── Source material ──

(** ** What the filter offers *)

(** The filter has no dead end.  It offers, sorted and once each, exactly
    the kinds of the events listed; picking one shows exactly the events of
    that kind, at least one; and the first button brings them all back. *)
Theorem journal_filter `{NumberText} events s kind s' out :
  let kinds := journal_kinds events in
  (StronglySorted (cmp_le unit_compare) kinds /\ NoDup kinds
   /\ forall k, k ∈ kinds <-> exists event, event ∈ events /\ jo_kind event = k)
  /\ (jn_events s = events -> jn_kinds s = kinds ->
      journal_step s (PickKind kind) = Some (s', out) ->
      out = [] /\ jn_events s' = events
      /\ (kind = [] /\ journal_shown s' = events
          \/ kind <> [] /\ journal_shown s' <> []
             /\ journal_shown s' = List.filter (fun event => jeqb (jo_kind event) kind) events)).
Proof.
  intros kinds.
  assert (Hk : forall k, k ∈ kinds <-> exists event, event ∈ events /\ jo_kind event = k).
  { intros k. unfold kinds, journal_kinds. rewrite elem_of_sort, elem_of_distinct, list_elem_of_fmap.
    split; intros (e & ? & ?); by exists e. }
  split.
  - split_and!; [apply sort_sorted, _| |done]. unfold kinds, journal_kinds. rewrite sort_perm.
    apply NoDup_distinct.
  - intros He Hs. unfold journal_step. rewrite Hs, He.
    destruct (jeqb kind []) eqn:E; cbn [orb].
    + apply jeqb_eq in E as ->. intros [-> ->]%some_pair. split_and!; [done..|]. by left.
    + apply jeqb_neq in E as Hne. destruct (existsb (jeqb kind) kinds) eqn:Ek; [|done].
      intros [-> ->]%some_pair. split_and!; [done..|]. right. split; [done|].
      unfold journal_shown. cbn [jn_kind jn_events fst]. rewrite E. split; [|done].
      apply existsb_elem in Ek as (k & Hin & ->%jeqb_eq). apply Hk in Hin as (event & Hin & Hkind).
      intros Hnil. apply (not_elem_of_nil event). rewrite <-Hnil, elem_of_filter_bool.
      split; [done|]. by apply jeqb_eq.
Qed.

(** ** What is asked *)

Section Requests.
Context `{NumberText}.

Lemma held_step key s e s' out :
  journal_step s e = Some (s', out) ->
  is_Some (map_get key (jn_payloads s)) -> is_Some (map_get key (jn_payloads s')).
Proof.
  intros Hs Hk. destruct e as [kind|row|i a|events kinds]; cbn in Hs.
  - case_match; [|done]. by apply some_pair in Hs as [-> _].
  - destruct (journal_shown s !! row) as [event|]; [|done]. cbn in Hs.
    apply some_pair in Hs as [-> _]. unfold expand. repeat case_match; done.
  - destruct (jn_flights s !! i) as [event|]; [|done]. cbn in Hs.
    apply some_pair in Hs as [-> _]. destruct (envelope_in event a) as [v|]; [|done]. cbn.
    destruct (decide (key = rowKey event)) as [->|Hne].
    + rewrite map_get_set_eq. eauto.
    + by rewrite map_get_set_ne.
  - by apply some_pair in Hs as [-> _].
Qed.

(** An envelope is asked for only when it is looked at.  A request leaves
    only when a row that is closed, and whose envelope is not held, is opened;
    it is for that row's own device; and a row whose envelope is held is
    opened and closed without asking, however the run goes on. *)
Theorem journal_requests events kinds tr s e s' out x :
  run journal_step (journal_mount events kinds) tr s ->
  journal_step s e = Some (s', out) ->
  (x ∈ out -> exists row event,
     e = ToggleRow row /\ journal_shown s !! row = Some event /\ x = Fetch (envelope_call event)
     /\ jn_open s <> Some (rowKey event) /\ drawn_envelope event s = None
     /\ jn_open s' = Some (rowKey event))
  /\ (forall event, is_Some (drawn_envelope event s) ->
       forall tr' s2, run journal_step s tr' s2 ->
         is_Some (drawn_envelope event s2)
         /\ forall row s3 out', journal_shown s2 !! row = Some event ->
              journal_step s2 (ToggleRow row) = Some (s3, out') -> out' = []).
Proof.
  intros _ Hs. split.
  - intros Hx. destruct e as [kind|row|i a|events' kinds']; cbn in Hs.
    + case_match; [|done]. apply some_pair in Hs as [_ ->]. by apply not_elem_of_nil in Hx.
    + destruct (journal_shown s !! row) as [event|] eqn:Er; [|done]. cbn in Hs.
      apply some_pair in Hs as [-> ->]. unfold expand in *. case_bool_decide as Ho.
      { by apply not_elem_of_nil in Hx. }
      destruct (map_get _ _) eqn:Em; [by apply not_elem_of_nil in Hx|].
      apply list_elem_of_singleton in Hx as ->. by exists row, event.
    + destruct (jn_flights s !! i); [|done]. cbn in Hs. apply some_pair in Hs as [_ ->].
      by apply not_elem_of_nil in Hx.
    + apply some_pair in Hs as [_ ->]. by apply not_elem_of_nil in Hx.
  - intros event Hk tr' s2 Hr.
    assert (Hk2 : is_Some (drawn_envelope event s2)).
    { revert Hk Hr. apply (run_invariant journal_step (fun s => is_Some (drawn_envelope event s))).
      intros s0 e0 s1 o H0 H1. exact (held_step _ _ _ _ _ H1 H0). }
    split; [done|]. intros row s3 out' Hrow. cbn. rewrite Hrow. cbn.
    intros [_ ->]%some_pair. unfold expand. case_bool_decide; [done|].
    destruct Hk2 as [v Hv]. unfold drawn_envelope in Hv. by rewrite Hv.
Qed.

(** ** What is found *)

(** The gateway's row, as [fetchJournal] reads it. *)
Definition wire_event (event : JournalEvent) : jsval :=
  VObj [(u "seq", VNum (Fin (jo_seq event))); (u "device_id", VStr (jo_deviceId event));
        (u "kind", VStr (jo_kind event)); (u "received_at", VNum (Fin (jo_receivedAt event)));
        (u "payload", jo_payload event)].

Lemma journalEvent_wire event : journalEvent (wire_event event) = Ok event.
Proof. by destruct event as [seq [|c d] [|k ks] at_ payload]. Qed.

Definition wire_body (events : list JournalEvent) : jsval :=
  VObj [(u "events", VArr (wire_event <$> events))].

Lemma find_event_wire event rows : find_event event (wire_event <$> rows) = Ok None.
Proof.
  induction rows as [|row rows IH]; [done|]. cbn [fmap list_fmap find_event].
  assert (same_event event (wire_event row) = Ok false) as ->; [|exact IH].
  unfold same_event. cbn. by rewrite andb_false_r.
Qed.

(** An event of a run whose answers are the gateway's: they fail, or list
    events the way the page itself reads them. *)
Definition gateway_answer (e : journal_event) : Prop :=
  match e with
  | JournalAnswer _ (Answer _ _ (Some body)) => exists rows, body = wire_body rows
  | _ => True
  end.

Lemma envelope_in_wire event status text rows v :
  envelope_in event (Answer status text (Some (wire_body rows))) = Some v -> v = VNull.
Proof.
  unfold envelope_in. destruct (negb (ok_status status)); [done|].
  assert (Hget : get (wire_body rows) (u "events") = Ok (VArr (wire_event <$> rows))) by done.
  rewrite Hget. cbn -[find_event fmap]. rewrite find_event_wire. by intros [= <-].
Qed.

───

■ What this task involves ■
Would you write out the full set of records above without alteration?

■ Answer below ■
(** ** What the filter offers *)

(** The filter has no dead end.  It offers, sorted and once each, exactly
    the kinds of the events listed; picking one shows exactly the events of
    that kind, at least one; and the first button brings them all back. *)
Theorem journal_filter `{NumberText} events s kind s' out :
  let kinds := journal_kinds events in
  (StronglySorted (cmp_le unit_compare) kinds /\ NoDup kinds
   /\ forall k, k ∈ kinds <-> exists event, event ∈ events /\ jo_kind event = k)
  /\ (jn_events s = events -> jn_kinds s = kinds ->
      journal_step s (PickKind kind) = Some (s', out) ->
      out = [] /\ jn_events s' = events
      /\ (kind = [] /\ journal_shown s' = events
          \/ kind <> [] /\ journal_shown s' <> []
             /\ journal_shown s' = List.filter (fun event => jeqb (jo_kind event) kind) events)).
Proof.
  intros kinds.
  assert (Hk : forall k, k ∈ kinds <-> exists event, event ∈ events /\ jo_kind event = k).
  { intros k. unfold kinds, journal_kinds. rewrite elem_of_sort, elem_of_distinct, list_elem_of_fmap.
    split; intros (e & ? & ?); by exists e. }
  split.
  - split_and!; [apply sort_sorted, _| |done]. unfold kinds, journal_kinds. rewrite sort_perm.
    apply NoDup_distinct.
  - intros He Hs. unfold journal_step. rewrite Hs, He.
    destruct (jeqb kind []) eqn:E; cbn [orb].
    + apply jeqb_eq in E as ->. intros [-> ->]%some_pair. split_and!; [done..|]. by left.
    + apply jeqb_neq in E as Hne. destruct (existsb (jeqb kind) kinds) eqn:Ek; [|done].
      intros [-> ->]%some_pair. split_and!; [done..|]. right. split; [done|].
      unfold journal_shown. cbn [jn_kind jn_events fst]. rewrite E. split; [|done].
      apply existsb_elem in Ek as (k & Hin & ->%jeqb_eq). apply Hk in Hin as (event & Hin & Hkind).
      intros Hnil. apply (not_elem_of_nil event). rewrite <-Hnil, elem_of_filter_bool.
      split; [done|]. by apply jeqb_eq.
Qed.

(** ** What is asked *)

Section Requests.
Context `{NumberText}.

Lemma held_step key s e s' out :
  journal_step s e = Some (s', out) ->
  is_Some (map_get key (jn_payloads s)) -> is_Some (map_get key (jn_payloads s')).
Proof.
  intros Hs Hk. destruct e as [kind|row|i a|events kinds]; cbn in Hs.
  - case_match; [|done]. by apply some_pair in Hs as [-> _].
  - destruct (journal_shown s !! row) as [event|]; [|done]. cbn in Hs.
    apply some_pair in Hs as [-> _]. unfold expand. repeat case_match; done.
  - destruct (jn_flights s !! i) as [event|]; [|done]. cbn in Hs.
    apply some_pair in Hs as [-> _]. destruct (envelope_in event a) as [v|]; [|done]. cbn.
    destruct (decide (key = rowKey event)) as [->|Hne].
    + rewrite map_get_set_eq. eauto.
    + by rewrite map_get_set_ne.
  - by apply some_pair in Hs as [-> _].
Qed.

(** An envelope is asked for only when it is looked at.  A request leaves
    only when a row that is closed, and whose envelope is not held, is opened;
    it is for that row's own device; and a row whose envelope is held is
    opened and closed without asking, however the run goes on. *)
Theorem journal_requests events kinds tr s e s' out x :
  run journal_step (journal_mount events kinds) tr s ->
  journal_step s e = Some (s', out) ->
  (x ∈ out -> exists row event,
     e = ToggleRow row /\ journal_shown s !! row = Some event /\ x = Fetch (envelope_call event)
     /\ jn_open s <> Some (rowKey event) /\ drawn_envelope event s = None
     /\ jn_open s' = Some (rowKey event))
  /\ (forall event, is_Some (drawn_envelope event s) ->
       forall tr' s2, run journal_step s tr' s2 ->
         is_Some (drawn_envelope event s2)
         /\ forall row s3 out', journal_shown s2 !! row = Some event ->
              journal_step s2 (ToggleRow row) = Some (s3, out') -> out' = []).
Proof.
  intros _ Hs. split.
  - intros Hx. destruct e as [kind|row|i a|events' kinds']; cbn in Hs.
    + case_match; [|done]. apply some_pair in Hs as [_ ->]. by apply not_elem_of_nil in Hx.
    + destruct (journal_shown s !! row) as [event|] eqn:Er; [|done]. cbn in Hs.
      apply some_pair in Hs as [-> ->]. unfold expand in *. case_bool_decide as Ho.
      { by apply not_elem_of_nil in Hx. }
      destruct (map_get _ _) eqn:Em; [by apply not_elem_of_nil in Hx|].
      apply list_elem_of_singleton in Hx as ->. by exists row, event.
    + destruct (jn_flights s !! i); [|done]. cbn in Hs. apply some_pair in Hs as [_ ->].
      by apply not_elem_of_nil in Hx.
    + apply some_pair in Hs as [_ ->]. by apply not_elem_of_nil in Hx.
  - intros event Hk tr' s2 Hr.
    assert (Hk2 : is_Some (drawn_envelope event s2)).
    { revert Hk Hr. apply (run_invariant journal_step (fun s => is_Some (drawn_envelope event s))).
      intros s0 e0 s1 o H0 H1. exact (held_step _ _ _ _ _ H1 H0). }
    split; [done|]. intros row s3 out' Hrow. cbn. rewrite Hrow. cbn.
    intros [_ ->]%some_pair. unfold expand. case_bool_decide; [done|].
    destruct Hk2 as [v Hv]. unfold drawn_envelope in Hv. by rewrite Hv.
Qed.

(** ** What is found *)

(** The gateway's row, as [fetchJournal] reads it. *)
Definition wire_event (event : JournalEvent) : jsval :=
  VObj [(u "seq", VNum (Fin (jo_seq event))); (u "device_id", VStr (jo_deviceId event));
        (u "kind", VStr (jo_kind event)); (u "received_at", VNum (Fin (jo_receivedAt event)));
        (u "payload", jo_payload event)].

Lemma journalEvent_wire event : journalEvent (wire_event event) = Ok event.
Proof. by destruct event as [seq [|c d] [|k ks] at_ payload]. Qed.

Definition wire_body (events : list JournalEvent) : jsval :=
  VObj [(u "events", VArr (wire_event <$> events))].

Lemma find_event_wire event rows : find_event event (wire_event <$> rows) = Ok None.
Proof.
  induction rows as [|row rows IH]; [done|]. cbn [fmap list_fmap find_event].
  assert (same_event event (wire_event row) = Ok false) as ->; [|exact IH].
  unfold same_event. cbn. by rewrite andb_false_r.
Qed.

(** An event of a run whose answers are the gateway's: they fail, or list
    events the way the page itself reads them. *)
Definition gateway_answer (e : journal_event) : Prop :=
  match e with
  | JournalAnswer _ (Answer _ _ (Some body)) => exists rows, body = wire_body rows
  | _ => True
  end.

Lemma envelope_in_wire event status text rows v :
  envelope_in event (Answer status text (Some (wire_body rows))) = Some v -> v = VNull.
Proof.
  unfold envelope_in. destruct (negb (ok_status status)); [done|].
  assert (Hget : get (wire_body rows) (u "events") = Ok (VArr (wire_event <$> rows))) by done.
  rewrite Hget. cbn -[find_event fmap]. rewrite find_event_wire. by intros [= <-].
Qed.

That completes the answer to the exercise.